Hi, I added the client certificate's PFX to the Current User Cert Store (in Personal Certifcates), and the cert is still not accepted by MCAS as a valid client certifcate.

rajatm
Former Employee
Apr 21, 2020
ataviste do you have the private key for this cert? and what is the listed usage for this cert?
- ataviste
  Copper Contributor
  Apr 21, 2020
  Hi,
  
  Yes I imported a PFX, and the "You have a private key that corresponds to this certifcate" message is present.

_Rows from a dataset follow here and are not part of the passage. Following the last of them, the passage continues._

Lemma header_accepted s s' type len : agree s s' → 0 ≤ len ≤ SSL3_RT_MAX_ENCRYPTED_LENGTH →
  check_header s' type (s16 (Z.lor (u8 (c_version s ≫ 8) ≪ 8) (Z.land (c_version s) 0xff))) len = None.
Proof.
  clear. intros (Ev & _ & _ & _ & Hv & Hx) Hl. rewrite Z.shiftr_div_pow2 in Hv by lia.
  assert (768 ≤ c_version s < 1024) as Hr by (pose proof (Z.div_mod (c_version s) (2 ^ 8)); pose proof (Z.mod_pos_bound (c_version s) (2 ^ 8)); lia).
  assert (u8 (c_version s ≫ 8) = Z.land (c_version s ≫ 8) 0xff) as -> by (symmetry; apply (Z.land_ones _ 8); lia).
  rewrite join_bytes by lia. unfold s16. rewrite Z.mod_small by lia. rewrite Z.add_simpl_r. unfold check_header.
  rewrite Ev, Z.eqb_refl, andb_false_r, <- Ev, Z.shiftr_div_pow2, Hv by lia. cbn [negb Z.eqb SSL3_VERSION_MAJOR Pos.eqb].
  by rewrite (proj2 (Z.ltb_ge _ len)) by lia.
Qed.

(** [ssl3_get_record] at the start of a record that has arrived. *)
Lemma get_record_step fuel s s' h' type ct rest count mem : agree s s' → is_byte type → Z.of_nat (length ct) ≤ SSL3_RT_MAX_ENCRYPTED_LENGTH →
  get_record_loop junk stray unaligned small x86 stack md0 (S fuel) s' h' ((record_header s type (Z.of_nat (length ct)) ++ ct) ++ rest) count mem =
  match open_record junk stray unaligned small x86 stack md0 s' h' type (Z.of_nat (length ct)) ct mem with
  | Some (Accept, h1, rec, mem') =>
    if rec_length rec =? 0 then
      if MAX_EMPTY_RECORDS <? count + 1 then Some (Alert SSL_AD_UNEXPECTED_MESSAGE, s', h1, rec, rest, mem')
      else get_record_loop junk stray unaligned small x86 stack md0 fuel s' h1 rest (count + 1) mem'
    else Some (Accept, s', h1, rec, rest, mem')
  | Some (v, h1, rec, mem') => Some (v, s', h1, rec, rest, mem')
  | None => None
  end.
Proof.
  clear. intros Hag Ht Hl. rewrite <- app_assoc. cbn [record_header app get_record_loop].
  unfold SSL3_RT_MAX_ENCRYPTED_LENGTH, SSL3_RT_MAX_ENCRYPTED_OVERHEAD, SSL3_RT_MAX_MD_SIZE, SSL3_RT_MAX_COMPRESSED_LENGTH, SSL3_RT_MAX_PLAIN_LENGTH in Hl.
  rewrite join_bytes by lia. rewrite (header_accepted s s') by (done || unfold SSL3_RT_MAX_ENCRYPTED_LENGTH, SSL3_RT_MAX_ENCRYPTED_OVERHEAD,
    SSL3_RT_MAX_MD_SIZE, SSL3_RT_MAX_COMPRESSED_LENGTH, SSL3_RT_MAX_PLAIN_LENGTH; lia).
  assert (Z.land type 0xff = type) as -> by (change 0xff with (Z.ones 8); rewrite Z.land_ones by lia; by apply Z.mod_small).
  rewrite length_app, (proj2 (Z.ltb_ge _ _)) by lia. rewrite Nat2Z.id, take_app_length, drop_app_length.
  unfold mbind, comp_bind. destruct (open_record _ _ _ _ _ _ _ _ _ _ _ _ mem) as [[[[v h1] rec] mem']|]; [|done]. destruct v; [|done..].
  destruct (rec_length rec =? 0); [|done]. by destruct (_ <? count + 1).
Qed.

  The cert usage is client authentication.
  - rajatm
    Former Employee
    Apr 21, 2020
    is the CA reachable over internet for a CRL check? if not, you may want to test by disabling the CRL check option in CAS portal settings right under where you upload the root cert.
    
    also, just to understand the behavior, you are prompted for the cert and presented a list box, you select one and then does the page fail to load? or does it load but block activities configured in policy as if the cert is not valid?